Nouveau.ko with symbols is really huge. I see only 2GB RAM in that machine,
so I'm not amazed.
> > i915.ko is smaller and my laptop is bigger. Identical crash, no symbols.
>
> Odd.
I've had that before, some years ago. The devs were very reluctant to start
investigating. After a while the bug just vanished. Bugs come and go was
their remark.
This time the bug doesn't vanish spontaneously.
> > > > > Can you use 'git bisect' to track down the offending commit?

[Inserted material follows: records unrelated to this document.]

(** The path from a leaf is made of the nodes whose range holds it. *)
Lemma path_covers D li i :
  0 <= D -> 0 <= li < 2 ^ D ->
  In i (path (li + 2 ^ D)) <->
  (1 <= i < 2 ^ (D + 1) /\ lo D i <= li < up D i).
Proof.
  intros HD Hli.
  assert (2 ^ (D + 1) = 2 * 2 ^ D) as HN2.
  { rewrite Z.pow_add_r by lia. change (2 ^ 1) with 2. lia. }
  assert (2 ^ D <= li + 2 ^ D < 2 ^ (D + 1)) as Hleaf by lia.
  pose proof (log2_leaf D _ HD Hleaf) as Hlog.
  split.
  - intros Hin.
    assert (1 <= i <= li + 2 ^ D) as Hi by (apply path_range; [lia | assumption]).
    assert (1 <= i < 2 ^ (D + 1)) as Hi' by lia.
    split; [exact Hi'|].
    apply path_from_In in Hin as (j & Hj & Heq). rewrite Hlog in Hj.
    assert (Z.log2 i = D - Z.of_nat j) as Hli'.
    { rewrite Heq, <- Z.shiftr_div_pow2 by lia.
      rewrite Z.log2_shiftr by lia. rewrite Hlog. lia. }
    apply (covers_iff_div D i li HD Hi').
    rewrite Hli'. replace (D - (D - Z.of_nat j)) with (Z.of_nat j) by lia.
    now symmetry.
  - intros (Hi & Hcov).
    apply (covers_iff_div D i li HD Hi) in Hcov.
    destruct (level_facts D i HD Hi) as (Hl & _).
    apply path_from_In. exists (Z.to_nat (D - Z.log2 i)).
    rewrite Hlog. split; [lia|].
    rewrite Z2Nat.id by lia. now symmetry.
Qed.

End PathFacts.

(** ** [insert] *)

Module InsertFacts.
Import Int IntFacts Shape ShapeFacts NodeFacts TotalFacts PathFacts.
Import RangeTree TreeFacts.

Lemma insert_loop_S fuel v ni :
  insert_loop (S fuel) v ni =
  if ni >? 0 then
    bind (load ni) (fun node =>
      bind (store ni (Node.add_val node v)) (fun _ =>
        insert_loop fuel v (Int.shr ni 1)))
  else ret tt.
Proof. reflexivity. Qed.

Lemma on_path_step n i :
  2 <= n -> on_path n i = (i =? n) || on_path (n / 2) i.
Proof. intros Hn. unfold on_path. now rewrite path_step. Qed.

(** The loop of [insert] started at slot [n]: it reads and writes the
    slots of [path n], in that order, adds [v] to the [val] of each and
    leaves every other slot as it was. *)
Lemma insert_loop_spec v :
  forall fuel n s,
    (Z.to_nat n < fuel)%nat -> 1 <= n < Z.of_nat (length (nodes s)) ->
    exists s',
      insert_loop fuel v n s = Some (tt, s', flat_map touch (path n)) /\
      length (nodes s') = length (nodes s) /\
      forall i node, 0 <= i -> nodes s !! Z.to_nat i = Some node ->
        nodes s' !! Z.to_nat i =
        Some (if on_path n i then Node.add_val node v else node).
Proof.
  induction fuel as [|fuel IH]; intros n s Hfuel Hn; [lia|].
  rewrite insert_loop_S.
  destruct (Z.gtb_spec n 0) as [_|]; [|lia].
  destruct (lookup_lt_is_Some_2 (nodes s) (Z.to_nat n) ltac:(lia)) as [node0 Hnode0].
  unfold bind at 1. rewrite (load_Some n s node0 ltac:(lia) Hnode0).
  cbv beta iota. unfold bind at 1.
  rewrite (store_Some n (Node.add_val node0 v) s ltac:(lia)).
  cbv beta iota. rewrite shr_1.
  set (s1 := {| nodes := <[Z.to_nat n := Node.add_val node0 v]> (nodes s) |}).
  assert (length (nodes s1) = length (nodes s)) as Hlen1
    by (unfold s1; cbn; apply length_insert).
  assert (forall i node, 0 <= i -> nodes s !! Z.to_nat i = Some node ->
            nodes s1 !! Z.to_nat i =
            Some (if i =? n then Node.add_val node v else node)) as Hs1.
  { intros i node Hi Hlk. unfold s1. cbn.
    destruct (Z.eqb_spec i n) as [->|Hne].
    - rewrite list_lookup_insert_eq by lia. congruence.
    - rewrite list_lookup_insert_ne by lia. assumption. }
  destruct (Z.eq_dec n 1) as [->|Hne].
  - (* the root: the next test [ni > 0] fails *)
    change (1 / 2) with 0.
    destruct fuel as [|fuel]; [lia|]. rewrite insert_loop_S.
    change (0 >? 0) with false. cbv beta iota.
    exists s1. split; [reflexivity|]. split; [assumption|].
    intros i node Hi Hlk. rewrite (Hs1 i node Hi Hlk).
    unfold on_path. rewrite path_root. cbn. now rewrite orb_false_r.
  - pose proof (Z.div_mod n 2 ltac:(lia)).
    pose proof (Z.mod_pos_bound n 2 ltac:(lia)).
    destruct (IH (n / 2) s1) as (s' & Hrun & Hlen & Hlk'); [lia | lia |].
    rewrite Hrun. exists s'. split; [|split].
    + rewrite (path_step n) by lia. reflexivity.
    + congruence.
    + intros i node Hi Hlk.
      rewrite (Hlk' i _ Hi (Hs1 i node Hi Hlk)).
      rewrite (on_path_step n i) by lia. f_equal.
      destruct (Z.eqb_spec i n) as [->|Hne']; [|reflexivity].
      destruct (on_path (n / 2) n) eqn:Hon; [|reflexivity].
      apply on_path_In in Hon. apply path_not_above in Hon; [contradiction | lia].
Qed.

> > and that brought me reasonably fast to this:
> >
> > 3bd3a8ca5a7b1530f463b6e1cc811c085e6ffa01 is the first bad commit
> > commit 3bd3a8ca5a7b1530f463b6e1cc811c085e6ffa01
> > Author: Maciej W. Rozycki <macro@xxxxxxxxxxx>
> > Date: Thu May 13 11:51:50 2021 +0200
> > ...
>
> That is a vt change that handles an issue with a console driver, so this
> feels like a false failure.
>
> If you revert this change on a newer kernel release, does it work?
No false failure.
git checkout v4.9.282
git revert <the above patch>
Lo and behold, no crash on modprobe i915 !!!
> And what about showing us the symbols of that traceback?
What symbols of what traceback? It does not crash!
And when it crashes (the previous case) there are no symbols, despite
debugging set to on. Just the same log. Apparently it ran invalid code.
What does the 'Divide Error: 0000' mean? A divide by zero error?
Regards, Wim.